• **What the task requires**
Copy out all lines of the material below in which "CTypes" occurs.

=-=-=

(* ===== verification/ReachedTypes3.v ===== *)
(** * The types behind pointers, part 3: src/ebpf/src/kernel/vmlinux.h

    What the pointers in the types of ReachedTypes2 point to, with what these
    types embed. *)

From Stdlib Require Import ZArith String.
From stdpp Require Import base list strings.
From S2P Require Import Prelude CTypes KernelTypes HelperTypes ReachedTypes1 ReachedTypes2.
Import CTypes KernelTypes HelperTypes ReachedTypes1 ReachedTypes2.

Local Open Scope string_scope.
Local Open Scope Z_scope.

Module ReachedTypes3.

Definition struct_attribute_group : cty :=
  Struct
    [("name", Ptr); ("is_visible", Ptr); ("is_bin_visible", Ptr);
     ("attrs", Pointer 2 "struct attribute");
     ("bin_attrs", Pointer 2 "struct bin_attribute")].

Definition struct_attribute : cty :=
  Struct
    [("name", Ptr); ("mode", typedef_umode_t)].

Definition struct_module_attribute : cty :=
  Struct
    [("attr", struct_attribute); ("show", Ptr); ("store", Ptr); ("setup", Ptr); ("test", Ptr);
     ("free", Ptr)].

Definition struct_param_attribute : cty :=
  Struct
    [("mattr", struct_module_attribute); ("param", PtrTo "struct kernel_param")].

Definition struct_module_param_attrs : cty :=
  Struct
    [("num", U32); ("grp", struct_attribute_group);
     ("attrs", Array 0 struct_param_attribute)].

Definition struct_kernel_symbol : cty :=
  Struct
    [("value_offset", U32); ("name_offset", U32); ("namespace_offset", U32)].

Definition struct_kernel_param : cty :=
  Struct
    [("name", Ptr); ("mod", PtrTo "struct module"); ("ops", PtrTo "struct kernel_param_ops");
     ("perm", typedef_u16); ("level", typedef_s8); ("flags", typedef_u8); ("", Union
     [("arg", Ptr); ("str", PtrTo "struct kparam_string");
     ("arr", PtrTo "struct kparam_array")])].
Definition struct_task_struct___2 : cty :=
  Struct
    [("thread_info", struct_thread_info); ("state", U64); ("stack", Ptr);
     ("usage", typedef_refcount_t); ("flags", U32); ("ptrace", U32);
     ("wake_entry", struct_llist_node); ("on_cpu", U32); ("cpu", U32); ("wakee_flips", U32);
     ("wakee_flip_decay_ts", U64); ("last_wakee", PtrTo "struct task_struct___2");
     ("recent_used_cpu", U32); ("wake_cpu", U32); ("on_rq", U32); ("prio", U32);
     ("static_prio", U32); ("normal_prio", U32); ("rt_priority", U32);
     ("sched_class", PtrTo "struct sched_class"); ("se", struct_sched_entity);
     ("rt", struct_sched_rt_entity); ("sched_task_group", PtrTo "struct task_group");
     ("dl", struct_sched_dl_entity); ("preempt_notifiers", struct_hlist_head);
     ("btrace_seq", U32); ("policy", U32); ("nr_cpus_allowed", U32);
     ("cpus_ptr", PtrTo "struct cpumask"); ("cpus_mask", typedef_cpumask_t);
     ("sched_info", struct_sched_info); ("tasks", struct_list_head);
     ("pushable_tasks", struct_plist_node); ("pushable_dl_tasks", struct_rb_node);
     ("mm", PtrTo "struct mm_struct___2"); ("active_mm", PtrTo "struct mm_struct___2");
     ("vmacache", struct_vmacache___2); ("rss_stat", struct_task_rss_stat);
     ("exit_state", U32); ("exit_code", U32); ("exit_signal", U32); ("pdeath_signal", U32);
     ("jobctl", U64); ("personality", U32); ("sched_reset_on_fork", Bits 4 1);
     ("sched_contributes_to_load", Bits 4 1); ("sched_migrated", Bits 4 1);
     ("sched_remote_wakeup", Bits 4 1); ("sched_psi_wake_requeue", Bits 4 1); ("", Pad 8 27);
     ("in_execve", Bits 4 1); ("in_iowait", Bits 4 1); ("restore_sigmask", Bits 4 1);
     ("in_user_fault", Bits 4 1); ("no_cgroup_migration", Bits 4 1); ("frozen", Bits 4 1);
     ("use_memdelay", Bits 4 1); ("in_memstall", Bits 4 1); ("atomic_flags", U64);
     ("restart_block", struct_restart_block); ("pid", typedef_pid_t); ("tgid", typedef_pid_t);
     ("stack_canary", U64); ("real_parent", PtrTo "struct task_struct___2");
     ("parent", PtrTo "struct task_struct___2"); ("children", struct_list_head);
     ("sibling", struct_list_head); ("group_leader", PtrTo "struct task_struct___2");
     ("ptraced", struct_list_head); ("ptrace_entry", struct_list_head);
     ("thread_pid", PtrTo "struct pid___2"); ("pid_links", Array 4 struct_hlist_node);
     ("thread_group", struct_list_head); ("thread_node", struct_list_head);
     ("vfork_done", PtrTo "struct completion"); ("set_child_tid", Ptr);
     ("clear_child_tid", Ptr); ("utime", typedef_u64); ("stime", typedef_u64);
     ("gtime", typedef_u64); ("prev_cputime", struct_prev_cputime); ("vtime", struct_vtime);
     ("burst_credit", Ptr); ("tick_dep_mask", typedef_atomic_t); ("nvcsw", U64);
     ("nivcsw", U64); ("start_time", typedef_u64); ("real_start_time", typedef_u64);
     ("min_flt", U64); ("maj_flt", U64); ("posix_cputimers", struct_posix_cputimers);
     ("ptracer_cred", PtrTo "struct cred___2"); ("real_cred", PtrTo "struct cred___2");
     ("cred", PtrTo "struct cred___2"); ("cached_requested_key", PtrTo "struct key");
     ("comm", Array 16 U8); ("nameidata", PtrTo "struct nameidata");
     ("sysvsem", struct_sysv_sem); ("sysvshm", struct_sysv_shm); ("last_switch_count", U64);
     ("last_switch_time", U64); ("fs", PtrTo "struct fs_struct");
     ("files", PtrTo "struct files_struct"); ("io_uring", PtrTo "struct io_uring_task");
     ("nsproxy", PtrTo "struct nsproxy___2"); ("signal", PtrTo "struct signal_struct___2");
     ("sighand", PtrTo "struct sighand_struct"); ("blocked", typedef_sigset_t);
     ("real_blocked", typedef_sigset_t); ("saved_sigmask", typedef_sigset_t);
     ("pending", struct_sigpending); ("sas_ss_sp", U64); ("sas_ss_size", typedef_size_t);
     ("sas_ss_flags", U32); ("task_works", PtrTo "struct callback_head");
     ("audit_context", PtrTo "struct audit_context"); ("loginuid", typedef_kuid_t);
     ("sessionid", U32); ("seccomp", struct_seccomp); ("parent_exec_id", typedef_u64);
     ("self_exec_id", typedef_u64); ("alloc_lock", typedef_spinlock_t);
     ("pi_lock", typedef_raw_spinlock_t); ("wake_q", struct_wake_q_node);
     ("pi_waiters", struct_rb_root_cached); ("pi_top_task", PtrTo "struct task_struct___2");
     ("pi_blocked_on", PtrTo "struct rt_mutex_waiter"); ("journal_info", Ptr);
     ("bio_list", PtrTo "struct bio_list"); ("plug", PtrTo "struct blk_plug");
     ("reclaim_state", PtrTo "struct reclaim_state");
     ("backing_dev_info", PtrTo "struct backing_dev_info");
     ("io_context", PtrTo "struct io_context");
     ("capture_control", PtrTo "struct capture_control"); ("ptrace_message", U64);
     ("last_siginfo", PtrTo "struct kernel_siginfo"); ("ioac", struct_task_io_accounting);
     ("psi_flags", U32); ("acct_rss_mem1", typedef_u64); ("acct_vm_mem1", typedef_u64);
     ("acct_timexpd", typedef_u64); ("mems_allowed", typedef_nodemask_t);
     ("mems_allowed_seq", typedef_seqcount_t); ("cpuset_mem_spread_rotor", U32);
     ("cpuset_slab_spread_rotor", U32); ("cgroups", PtrTo "struct css_set___2");
     ("cg_list", struct_list_head); ("closid", typedef_u32); ("rmid", typedef_u32);
     ("robust_list", PtrTo "struct robust_list_head");
     ("compat_robust_list", PtrTo "struct compat_robust_list_head");
     ("pi_state_list", struct_list_head); ("pi_state_cache", PtrTo "struct futex_pi_state");
     ("futex_exit_mutex", struct_mutex); ("futex_state", U32);
     ("perf_event_ctxp", Array 2 (PtrTo "struct perf_event_context___2"));
     ("perf_event_mutex", struct_mutex); ("perf_event_list", struct_list_head);
     ("mempolicy", PtrTo "struct mempolicy"); ("il_prev", U16); ("pref_node_fork", U16);
     ("numa_scan_seq", U32); ("numa_scan_period", U32); ("numa_scan_period_max", U32);
     ("numa_preferred_nid", U32); ("numa_migrate_retry", U64); ("node_stamp", typedef_u64);
     ("last_task_numa_placement", typedef_u64); ("last_sum_exec_runtime", typedef_u64);
     ("numa_work", struct_callback_head); ("numa_group", PtrTo "struct numa_group");
     ("numa_faults", Ptr); ("total_numa_faults", U64); ("numa_faults_locality", Array 3 U64);
     ("numa_pages_migrated", U64); ("rseq", PtrTo "struct rseq"); ("rseq_sig", typedef_u32);
     ("rseq_event_mask", U64); ("tlb_ubc", struct_tlbflush_unmap_batch); ("", Union
     [("rcu_users", typedef_refcount_t); ("rcu", struct_callback_head)]);
     ("splice_pipe", PtrTo "struct pipe_inode_info___2"); ("task_frag", struct_page_frag___2);
     ("delays", PtrTo "struct task_delay_info"); ("nr_dirtied", U32);
     ("nr_dirtied_pause", U32); ("dirty_paused_when", U64); ("timer_slack_ns", typedef_u64);
     ("default_timer_slack_ns", typedef_u64); ("curr_ret_stack", U32);
     ("curr_ret_depth", U32); ("ret_stack", PtrTo "struct ftrace_ret_stack");
     ("ftrace_timestamp", U64); ("trace_overrun", typedef_atomic_t);
     ("tracing_graph_pause", typedef_atomic_t); ("trace", U64); ("trace_recursion", U64);
     ("memcg_in_oom", PtrTo "struct mem_cgroup"); ("memcg_oom_gfp_mask", typedef_gfp_t);
     ("memcg_oom_order", U32); ("memcg_nr_pages_over_high", U32);
     ("active_memcg", PtrTo "struct mem_cgroup");
     ("throttle_queue", PtrTo "struct request_queue"); ("utask", PtrTo "struct uprobe_task");
     ("sequential_io", U32); ("sequential_io_avg", U32); ("pagefault_disabled", U32);
     ("oom_reaper_list", PtrTo "struct task_struct___2");
     ("stack_vm_area", PtrTo "struct vm_struct___2"); ("stack_refcount", typedef_refcount_t);
     ("patch_state", U32); ("security", Ptr); ("mce_vaddr", Ptr);
     ("mce_kflags", typedef___u64); ("mce_addr", typedef_u64); ("mce_ripv", Bits 8 1);
     ("mce_whole_page", Bits 8 1); ("__mce_reserved", Bits 8 62);
     ("mce_kill_me", struct_callback_head); ("mce_count", U32); ("", Pad 8 64);
     ("", Pad 8 64); ("", Pad 8 64); ("", Pad 8 64); ("", Pad 8 64); ("", Pad 8 64);
     ("thread", struct_thread_struct___2)].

=-=-=

• **Answer section**
From S2P Require Import Prelude CTypes KernelTypes HelperTypes ReachedTypes1 ReachedTypes2.
Import CTypes KernelTypes HelperTypes ReachedTypes1 ReachedTypes2.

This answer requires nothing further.